3 out of 5
Where Dungeon shifts from a loose narrative of an RPG-styled dungeon and the related hijinx of its workers and owner… to a more sprawling narrative, stretching out beyond “The Keeper’s” dungeon and layering in more character work for our would-be barbarian, Herbert, his flame-belching buddy Marvin, and the growing cast of side characters.
This is by no means a bad thing, but with the change of the more detailed Boulet on art, switching away from Trondheim’s loose cartoonism, it’s definitely a shift; what was raucous nonsense is now more of an adventure, and there was a sense of harmlessness to the various foibles – oh, that rascally Herbert – that here becomes more serious; there are actual stakes: the dungeon may be legitimately lost.
And we get there in typical roundabout Dungeon fashion, with Herbert’s nemesis, the chicken scientist type Delacour trying to take over the titular locale through legal claims, while The Keeper tries various methods to fake like he’s still making a profit, and Herbert’s trying to run off with Isis. This leads, in the second book, to the whole crew returning to Herbert’s hometown, setting off a serious of arrests and brawls and escapes and mutations.

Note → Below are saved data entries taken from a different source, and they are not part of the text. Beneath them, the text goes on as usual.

(** The specification: the live blocks, newest first, and the memory.  A block
    is handed out inside the heap, aligned, and apart from every live one; a
    cleared one holds zeros and nothing else changed; a block leaves when its
    address is freed, and freeing anything else does nothing. *)
Section Spec.
Variables start limit al : Z.
Definition fresh_block (num a s : Z) (live : list (Z * Z)) : Prop :=
  num ≤ s ∧ a ≠ 0 ∧ start ≤ a ∧ a + s ≤ limit ∧ (al | a) ∧ Forall (apart (a, s)) live.
Definition cleared (a n : Z) (m m' : gmap Z Z) : Prop :=
  ∀ x, (a ≤ x < a + n → m' !! x = Some 0) ∧ (¬ a ≤ x < a + n → m' !! x = m !! x).

Inductive hstep : list (Z * Z) → gmap Z Z → hop → Z → list (Z * Z) → gmap Z Z → Prop :=
| hs_alloc live m num a s : fresh_block num a s live → hstep live m (HAlloc num) a ((a, s) :: live) m
| hs_alloc_full live m num : hstep live m (HAlloc num) 0 live m
| hs_calloc live m num size a s m' :
    fresh_block (num * size) a s live → cleared a (num * size) m m' → hstep live m (HCalloc num size) a ((a, s) :: live) m'
| hs_calloc_full live m num size : hstep live m (HCalloc num size) 0 live m
| hs_free l1 p s l2 m : Forall (λ r, r.1 ≠ p) l1 → hstep (l1 ++ (p, s) :: l2) m (HFree p) 1 (l1 ++ l2) m
| hs_free_miss live p m : Forall (λ r, r.1 ≠ p) live → hstep live m (HFree p) 0 live m.

Inductive hsteps : list (Z * Z) → gmap Z Z → list hop → list Z → list (Z * Z) → gmap Z Z → Prop :=
| hsteps_nil live m : hsteps live m [] [] live m
| hsteps_cons live m o r live1 m1 os rs live2 m2 :
    hstep live m o r live1 m1 → hsteps live1 m1 os rs live2 m2 → hsteps live m (o :: os) (r :: rs) live2 m2.
End Spec.

(** A heap with the live blocks [live]. *)
Definition heap_at (base limit n al : Z) (h : theap) (live : list (Z * Z)) : Prop :=
  ∃ fl ul rl split, HInv h fl ul rl ∧ ranges ul = live ∧ cfg h = (base, limit, split, al, n, h_mem h) ∧ mapped (λ x, base ≤ x < limit) h.

Lemma handed_fresh base limit n al num h h' live ul q :
  heap_at base limit n al h live → ranges ul = live → handed num h h' ul q →
  ∃ a s nx, h_blocks h' !! q = Some (Block a nx s) ∧ fresh_block (base + SIZEOF_HEAP + n * SIZEOF_BLOCK) limit al num a s live ∧
    heap_at base limit n al h' ((a, s) :: live) ∧ h_mem h' = h_mem h.
Proof.
  intros (fl0 & ul0 & rl0 & split & HI0 & _ & Hc & Hmp) <- (Hc' & fl & a & s & rl & Hn & HI).
  destruct (HInv_used_bounds _ _ _ _ _ _ _ HI) as (Htm & Hq & nx & Hm). exists a, s, nx. split; [done|].
  assert (h_mem h' = h_mem h) as Emem by (unfold cfg in Hc'; congruence).
  rewrite Hc in Hc'. pose proof Hc' as Hc2. unfold cfg in Hc2. injection Hc2 as E1 E2 E3 E4 E5 _.
  split_and!; [| |done].
  - pose proof HI as [[Hh _ _ _ _] Hlen Hb _ Hok Hd]. rewrite ranges_used in Hok, Hd. apply Forall_cons in Hok as [[A1 A2 A3 A4 A5 A6] _].
    unfold start_of in *. simpl in *. rewrite E1, E2, E4, E5 in *. unfold fresh_block. split_and!; try done.
    + unfold SIZEOF_HEAP, SIZEOF_BLOCK in A1. lia.
    + destruct Hd as [Hd _]. by apply Forall_app in Hd as [_ Hd].
  - exists fl, ((q, (a, s)) :: ul), rl, split. split; [done|]. split; [done|]. split; [by rewrite Hc', Emem|]. intros x Hx. rewrite Emem. by apply Hmp.
Qed.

The focus moreso on storytelling – on keeping a central plot moving forward – limits the constant rollicking nature of the humor that was heretofore seen, but the general tone is still driven by goofiness: we’re never more than a few panels away from some new oddity or twist that’s just subsumed into the logic of Dungeon. However, mixing in a slightly more linear narrative does make the randomness of those oddities feel more random – the writers pushing for goofiness instead of it just naturally occurring within these walls – and means we end on a less conclusive note than before.
But I’d think these are necessary growing pains, bringing Dungeon to the expansive masterwork of many volumes it is nowadays.